I am grateful for our children, in all their energy-sapping, joy-giving, life-enhancing, tiredness-inducing, lesson-teaching, smile-bringing loveliness. I am grateful to be with my best friend as she goes through this. I am grateful for all her skill and strength and character which always shines through, even in the tears and discomfort and fear and sadness. I am grateful that this is, somehow, a strengthening experience as opposed to a weakening one – despite the gulf of weakness we often feel. I am grateful for friendships, even as they are changed through this. I am grateful that the feelings of loneliness in this journey are challenged by people who elbow their way into the unpredictable and precarious experience when we are not so good at inviting them in.

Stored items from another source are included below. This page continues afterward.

(** Proth: [k * 2^s + 1] with [k < 2^s] is prime as soon as some [a]
    has [a ^ ((N - 1) / 2) = -1] modulo [N]. *)
Theorem proth (k s a : Z) :
  0 < s -> 0 < k < 2 ^ s ->
  a ^ (k * 2 ^ (s - 1)) mod (k * 2 ^ s + 1) = k * 2 ^ s ->
  Z.prime (k * 2 ^ s + 1).
Proof.
  intros Hs Hk Ha.
  set (N := k * 2 ^ s + 1) in *.
  assert (H2s : 2 ^ s = 2 * 2 ^ (s - 1)).
  { replace s with (Z.succ (s - 1)) at 1 by lia. apply Z.pow_succ_r. lia. }
  assert (Hpos : 0 < 2 ^ (s - 1)) by (apply Z.pow_pos_nonneg; lia).
  destruct (prime_dec N) as [Hp|Hnp]; [apply prime_alt; exact Hp|exfalso].
  destruct (small_prime_factor N) as [r [Hr [[t Ht] Hrr]]];
    [unfold N; nia|intros H; apply Hnp, prime_alt, H|].
  pose proof (Z.prime_ge_2 r Hr) as Hr2.
  assert (Hr3 : 3 <= r).
  { destruct (Z.eq_dec r 2) as [->|]; [|lia]. unfold N in Ht. lia. }
  set (c := a ^ k).
  assert (Hc1 : c ^ (2 ^ (s - 1)) mod r = r - 1).
  { unfold c. rewrite <- Z.pow_mul_r by lia.
    pose proof (Z.div_mod (a ^ (k * 2 ^ (s - 1))) N ltac:(unfold N; nia)) as E.
    rewrite Ha in E.
    replace (k * 2 ^ s) with (N - 1) in E by (unfold N; lia).
    rewrite E, Ht.
    replace (t * r * (a ^ (k * 2 ^ (s - 1)) / (t * r)) + (t * r - 1))
      with ((r - 1) + (t * (a ^ (k * 2 ^ (s - 1)) / (t * r)) + t - 1) * r)
      by ring.
    rewrite Z.mod_add by lia. apply Z.mod_small. lia. }
  assert (Hc2 : c ^ (2 ^ s) mod r = 1).
  { rewrite H2s, (Z.mul_comm 2), Z.pow_mul_r, <- Z.mod_pow_l, Hc1 by lia.
    replace ((r - 1) ^ 2) with (1 + (r - 2) * r) by ring.
    rewrite Z.mod_add by lia. apply Z.mod_small. lia. }
  assert (Hcnz : c mod r <> 0).
  { intros E. rewrite <- Z.mod_pow_l, E, Z.pow_0_l, Z.mod_0_l in Hc2; lia. }
  pose proof (ZmodInv.Z.fermat_nz r c Hr Hcnz) as Hf.
  pose proof (pow_gcd_one r c ltac:(lia) (r - 1) ltac:(lia) (2 ^ s) ltac:(lia)
                Hc2 Hf) as Hg.
  set (g := Z.gcd (2 ^ s) (r - 1)) in *.
  assert (Hg0 : 0 < g).
  { pose proof (Z.gcd_nonneg (2 ^ s) (r - 1)).
    destruct (Z.eq_dec g 0) as [E|]; [|fold g in H; lia].
    apply Z.gcd_eq_0_l in E. lia. }
  assert (Es : Z.of_nat (S (Z.to_nat (s - 1))) = s) by (clear - Hs; lia).
  assert (Hgd : (g | 2 ^ Z.of_nat (S (Z.to_nat (s - 1))))).
  { rewrite Es. apply Z.gcd_divide_l. }
  destruct (divide_pow2 _ g Hg0 Hgd) as [E|[u Hu]].
  - rewrite Es in E.
    pose proof (Z.gcd_divide_r (2 ^ s) (r - 1)) as Hgr. fold g in Hgr.
    apply Z.divide_pos_le in Hgr; [|clear - Hr3; lia].
    unfold N in Hrr. clear - Hrr Hgr E Hk. nia.
  - rewrite Z2Nat.id in Hu by (clear - Hs; lia).
    assert (Hu0 : 0 <= u) by (clear - Hu Hpos Hg0; nia).
    assert (Hg1 : 0 <= g) by (clear - Hg0; lia).
    rewrite Hu, Z.mul_comm, Z.pow_mul_r, <- Z.mod_pow_l, Hg, Z.pow_1_l in Hc1
      by assumption.
    rewrite Z.mod_small in Hc1; clear - Hc1 Hr3; lia.
Qed.

Lemma prime_example_p : Z.prime example_p.
Proof.
  change (Z.prime (3 * 2 ^ 438 + 1)). apply (proth 3 438 5).
  - lia.
  - split; [lia|vm_compute; reflexivity].
  - rewrite <- Zpow_mod_correct by (vm_compute; discriminate).
    vm_compute. reflexivity.
Qed.

Lemma prime_example_q : Z.prime example_q.
Proof.
  change (Z.prime (3 * 2 ^ 66 + 1)). apply (proth 3 66 5).
  - lia.
  - split; [lia|vm_compute; reflexivity].
  - rewrite <- Zpow_mod_correct by (vm_compute; discriminate).
    vm_compute. reflexivity.
Qed.

Lemma padding_nonneg (h : bytes) (k m : Z) :
  padding (hex h) k = Ok m -> 0 <= m.
Proof.
  rewrite padding_value. intros E. injection E as <-.
  pose proof (bytes_to_int_big_bound
                (emsa h (k - Z.of_nat (length h) - 18))) as Hb.
  apply Hb.
Qed.

(** C1: for an RSA key pair (two distinct primes [p] and [q], modulus
    [p * q], exponents with [e * d = 1] modulo [lcm (p - 1) (q - 1)]) and
    a 20-byte digest whose padded value is below the modulus, the
    signature [sign] computes for the digest passes the check [verify]
    makes, and it lies in [[0, n)]. *)
Theorem sign_then_verify (name : bytes) (bitlen e d p q dp dq qinv : Z)
    (h : bytes) (m : Z) :
  Z.prime p -> Z.prime q -> p <> q ->
  0 <= e -> 0 <= d ->
  (e * d) mod Z.lcm (p - 1) (q - 1) = 1 ->
  length h = 20%nat ->
  padding (hex h) (bitlen / 8) = Ok m ->
  m < p * q ->
  let pub := PublicKey.mk name bitlen e (p * q) in
  let pkey := PrivateKey.mk pub d p q dp dq qinv in
  exists sig,
    sign_hash pkey (hex h) = Ok sig /\
    verify_hash pub (hex h) sig = Ok true /\
    0 <= sig < p * q.
Proof.
  intros Hp Hq Hpq He Hd Hed Hh Hm Hlt pub pkey.
  pose proof (Z.prime_ge_2 p Hp). pose proof (Z.prime_ge_2 q Hq).
  pose proof (padding_nonneg h _ m Hm) as Hm0.
  assert (Hn : p * q <> 0) by nia.
  exists (m ^ d mod (p * q)).
  unfold sign_hash, verify_hash, pow, pkey, pub. cbn [PrivateKey.public_key
    PrivateKey.private_exponent PublicKey.bitlen PublicKey.modulus
    PublicKey.public_exponent].
  rewrite Hm. cbn [bind].
  destruct (Z.eqb_spec (p * q) 0) as [|_]; [contradiction|].
  destruct (Z.ltb_spec d 0) as [|_]; [lia|].
  destruct (Z.ltb_spec e 0) as [|_]; [lia|].
  repeat split.
  - cbn [bind]. rewrite (rsa_roundtrip p q Hp Hq Hpq e d m) by (assumption || lia).
    rewrite Z.eqb_refl. reflexivity.
  - apply Z.mod_pos_bound. nia.
  - apply Z.mod_pos_bound. nia.
Qed.

Lemma sign_then_verify_witness :
  exists sig,
    sign_hash example_private_key (hex (SHA1.sha1 (b "abc"))) = Ok sig /\
    verify_hash example_public_key (hex (SHA1.sha1 (b "abc"))) sig = Ok true /\
    0 <= sig < example_p * example_q.
Proof.
  apply (sign_then_verify (b "example") 512 example_e example_d
           example_p example_q
           (example_d mod (example_p - 1)) (example_d mod (example_q - 1))
           (Z.invmod example_q example_p)
           (SHA1.sha1 (b "abc"))
           (bytes_to_int (emsa (SHA1.sha1 (b "abc")) 26) big)).
  - exact prime_example_p.
  - exact prime_example_q.
  - vm_compute. discriminate.
  - vm_compute. discriminate.
  - vm_compute. discriminate.
  - vm_compute. reflexivity.
  - vm_compute. reflexivity.
  - vm_compute. reflexivity.
  - vm_compute. reflexivity.
Defined.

I am grateful for inspirational thinkers and doers and be-ers (beings?) who challenge us to somehow go on believing all the potential good out there. 

And I am grateful, somehow, in some weird way, that we can simultaneously hold the horror and the happiness, the positivity and the pain, the belief and the burden. 

And I feel better after that, and possibly know a bit more what I think now. 

(Main image from the deck of Sue and Pete’s cabin where we are staying for three nights. Beautiful people. Beautiful place.)